Trump Uses Vetoes for Political Retaliation

The vindictive pettiness continues.

President Donald Trump signs a mineral agreement during a bilateral meeting with Australian Prime Minister Anthony Albanese in the Cabinet Room, Monday, October 20, 2025.
Official White House Photo by Daniel Torok

Trump has used his first two vetoes of his second term to exact petty political revenge. His first veto was of a clean water project, because he is mad Colorado convicted an ally of his, Tina Peters, for trying to interfere with the 2020 election on his behalf. In the second case, he denied the expansion of tribal lands for the Miccosukee Tribe because they participated in a lawsuit against Trump’s Alligator Alcatraz project.

Because, you know, the purpose of legislation should be to fulfill the petty needs, desires, and raw feelings of the President of the United States instead of weird things like the unanimous consent of the Congress or silly things like public health.
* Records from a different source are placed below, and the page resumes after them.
(* ===== verification/I04Safety.v ===== *)
(** * The I04 port over all its runs

    A run of the port is any sequence of calls of its methods, with the board changed by the other port in between.
    The theorems: the life of a connection, the port's bounds, what a fed request is, and that nothing overdue is
    kept. *)

From S2P Require Import Prelude Slices Render Types Journal Observation Config Policy Gate PolicyGate Http1 Sha256.
From S2P Require Import Substrate SubstrateProofs Tls I04 I04Proofs.
Section Safety.
Context {N C T : Type} {HN : StreamNet N} {HT : Tls T} {HC : TlsServer C T} {LN : StreamNetLaws N} {LT : TlsLaws T}.
Abbreviation server := (I04Server N C T).
Implicit Types (s : server) (c : Connection T) (b : Exchange).

(** One call of a method, with the events it returned. *)
Inductive port_call : server * Exchange → list PolicyEvent.t → server * Exchange → Prop :=
| call_ready value readiness sb : port_call sb (I04_ready value readiness sb).2 (I04_ready value readiness sb).1
| call_due at_ sb : port_call sb (I04_due at_ sb).2 (I04_due at_ sb).1
| call_drain sb : port_call sb (I04_drain_backlog sb).2 (I04_drain_backlog sb).1
| call_apply output sb : port_call sb [] (I04_apply output sb)
| call_sync view sb : port_call sb [] (I04_sync view sb)
| call_register {O} `{PortPoll O} s b (poll : O) : port_call (s, b) [] ((I04_register s poll).1.1, b)
| other_port s b b' : port_call (s, b) [] (s, b').
Definition up_ready (value : Z) (readiness : Readiness) (pb : client * Exchange) : client * Exchange * list PolicyEvent.t :=
  let '(p, b) := pb in
  match up_open p with
  | None => (p, b, [])
  | Some o =>
      match ox_source o with
      | None => (p, b, [])
      | Some source =>
          if negb (source =? value) then (p, b, [])
          else
            match ox_phase o with
            | UpPhase.Connecting =>
                if rd_error readiness || rd_hangup readiness then let '(p, events) := lose p in (p, b, events)
                else if negb (rd_writable readiness) then (p, b, [])
                else
                  let '(net, connected) := connect_result source (up_net p) in
                  let p := up_put_net net p in
                  match connected with
                  | Ok _ => let '(p, at_) := up_now p in let '(p, events) := start_handshake at_ p in (p, b, events)
                  | Err _ => let '(p, events) := lose p in (p, b, events)
                  end
            | UpPhase.Handshaking | UpPhase.Exchanging => drive readiness p b
            | UpPhase.Armed | UpPhase.Expired => (p, b, [])
            end
      end
  end.

Definition up_forward (action_id : Z) p b : client * Exchange :=
  match up_open p with
  | Some _ => (up_fail "an I05 exchange started while an exchange is open" p, b)
  | None =>
      let '(b, taken) := take_request action_id b in
      match taken with
      | None => (up_fail "a forward without the staged request confirmed with its action ID" p, b)
      | Some request =>
          match i05_channel (sq_conn request) (sq_head request) with
          | None => (up_fail "the forwarded request is not one of the rendered I05 forms" p, b)
          | Some channel => (arm_exchange channel (bytes_of (sq_head request) ++ sq_body request) UPSTREAM_BOUND p, b)
          end
      end
  end.

Definition up_apply (output : PolicyOutput) (pb : client * Exchange) : client * Exchange :=
  let '(p, b) := pb in
  match po_kind output with
  | PolicyOutputKind.Base base =>
      match o_kind base with
      | OutputKind.Forward action_id => up_forward action_id p b
      | _ => (p, b)
      end
  | _ => (p, b)
  end.

(** The model sealed the consumed action, or the writer session ended. *)
Definition aborted (view : GateView) p : bool :=
  match ox_channel <$> up_open p with
  | Some (UpChannel.I05 conn _ _ _) => negb (gv_connection_open view conn)
  | Some (UpChannel.I07 write_id _ _ _) => negb (bool_decide (gv_pending_write view = Some write_id))
  | None => false
  end.

(** The I07 start, from the rendered write the model forwarded. *)
Definition start_write (view : GateView) p : client :=
  match gv_pending_write view with
  | None => p
  | Some write_id =>
      if bool_decide (up_started_write p = Some write_id) then p
      else
        let p := up_put_started (Some write_id) p in
        match up_open p with
        | Some _ => up_fail "an I07 write started while an exchange is open" p
        | None =>
            match gv_forwarded_write view with
            | Some (forwarded, rendered) =>
                if negb (forwarded =? write_id) then up_fail "a pending write without its rendered request" p
                else
                  match i07_channel write_id (rw_head rendered) with
                  | None => up_fail "the pending write's request is not one of the rendered I07 forms" p
                  | Some channel => arm_exchange channel (bytes_of (rw_head rendered) ++ rw_body rendered) WRITE_BOUND p
                  end
            | None => up_fail "a pending write without its rendered request" p
            end
        end
  end.

Definition up_sync (view : GateView) (pb : client * Exchange) : client * Exchange :=
  let '(p, b) := pb in
  let p := if aborted view p then (end_exchange false p).1 else p in
  (start_write view p, b).

#[export] Instance UpstreamClient_port : Port Exchange client := {
  register _ _ := up_register;
  next_deadline := up_next_deadline;
  due := up_due;
  ready := up_ready;
  apply := up_apply;
  sync := up_sync;
  failure := up_failure;
}.
#[export] Instance UpstreamClient_upstream : UpstreamPort Exchange client := { upstream_port := UpstreamClient_port }.
End Upstream.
Via 9News: Trump vetoes bill to fund Arkansas Valley Conduit in Colorado.

Monday’s veto comes after Trump promised retaliation against Colorado for keeping his ally Tina Peters in prison. Peters was convicted on state charges for a scheme to tamper with voting systems in a search for election rigging in the 2020 presidential race. 

Trump is killing the bill to finish the Arkansas Valley conduit, a decades-long project to bring safe drinking water to 39 communities on the Eastern Plains between Pueblo and Lamar. The groundwater there is high in salt, and wells sometimes unleash radioactivity into the water supply. 

The Arkansas Valley Conduit is the final component of the Fryingpan-Arkansas Project, which was first approved in 1962. In recent years, the cost estimate nearly doubled.

The pipeline is in Republican Rep. Lauren Boebert’s district. Boebert recently stood up to the Trump administration to force the release of the Jeffrey Epstein files. 

Via Axios: Trump’s first second-term vetoes reject bipartisan bills.

The Miccosukee Reserved Area Amendments Act would expand the tribe’s land to include part of the Everglades National Park in Florida known as Osceola Camp. It also instructed federal officials to protect structures from flooding.

[…]

The president wrote, “despite seeking funding and special treatment from the Federal Government, the Miccosukee Tribe has actively sought to obstruct reasonable immigration policies that the American people decisively voted for when I was elected.”

While the votes theoretically exist to override the vetoes, I have to wonder if Congress will even be in session soon enough to act, and even if they are, if Speaker Johnson would deign to take the measures back up.

This is all just a reminder of how petty and vindictive a man we have in the White House.

FILED UNDER: Borders and Immigration, Congress, The Presidency, US Politics, , , , , ,
Steven L. Taylor
About Steven L. Taylor
Steven L. Taylor is a Professor Emeritus of Political Science and former College of Arts and Sciences Dean. His main areas of expertise include parties, elections, and the institutional design of democracies. His most recent book is the co-authored A Different Democracy: American Government in a 31-Country Perspective. He earned his Ph.D. from the University of Texas and his BA from the University of California, Irvine. He has been blogging since 2003 (originally at the now defunct Poliblog). Follow Steven on Twitter and/or BlueSky.

Comments

  1. Sleeping Dog says:

    With the Colorado water project, once again he sticks it to his voters. Beyond the Peters question, that project is in Bobert’s district and he could be retaliating as well for her signing the Epstein discharge petition.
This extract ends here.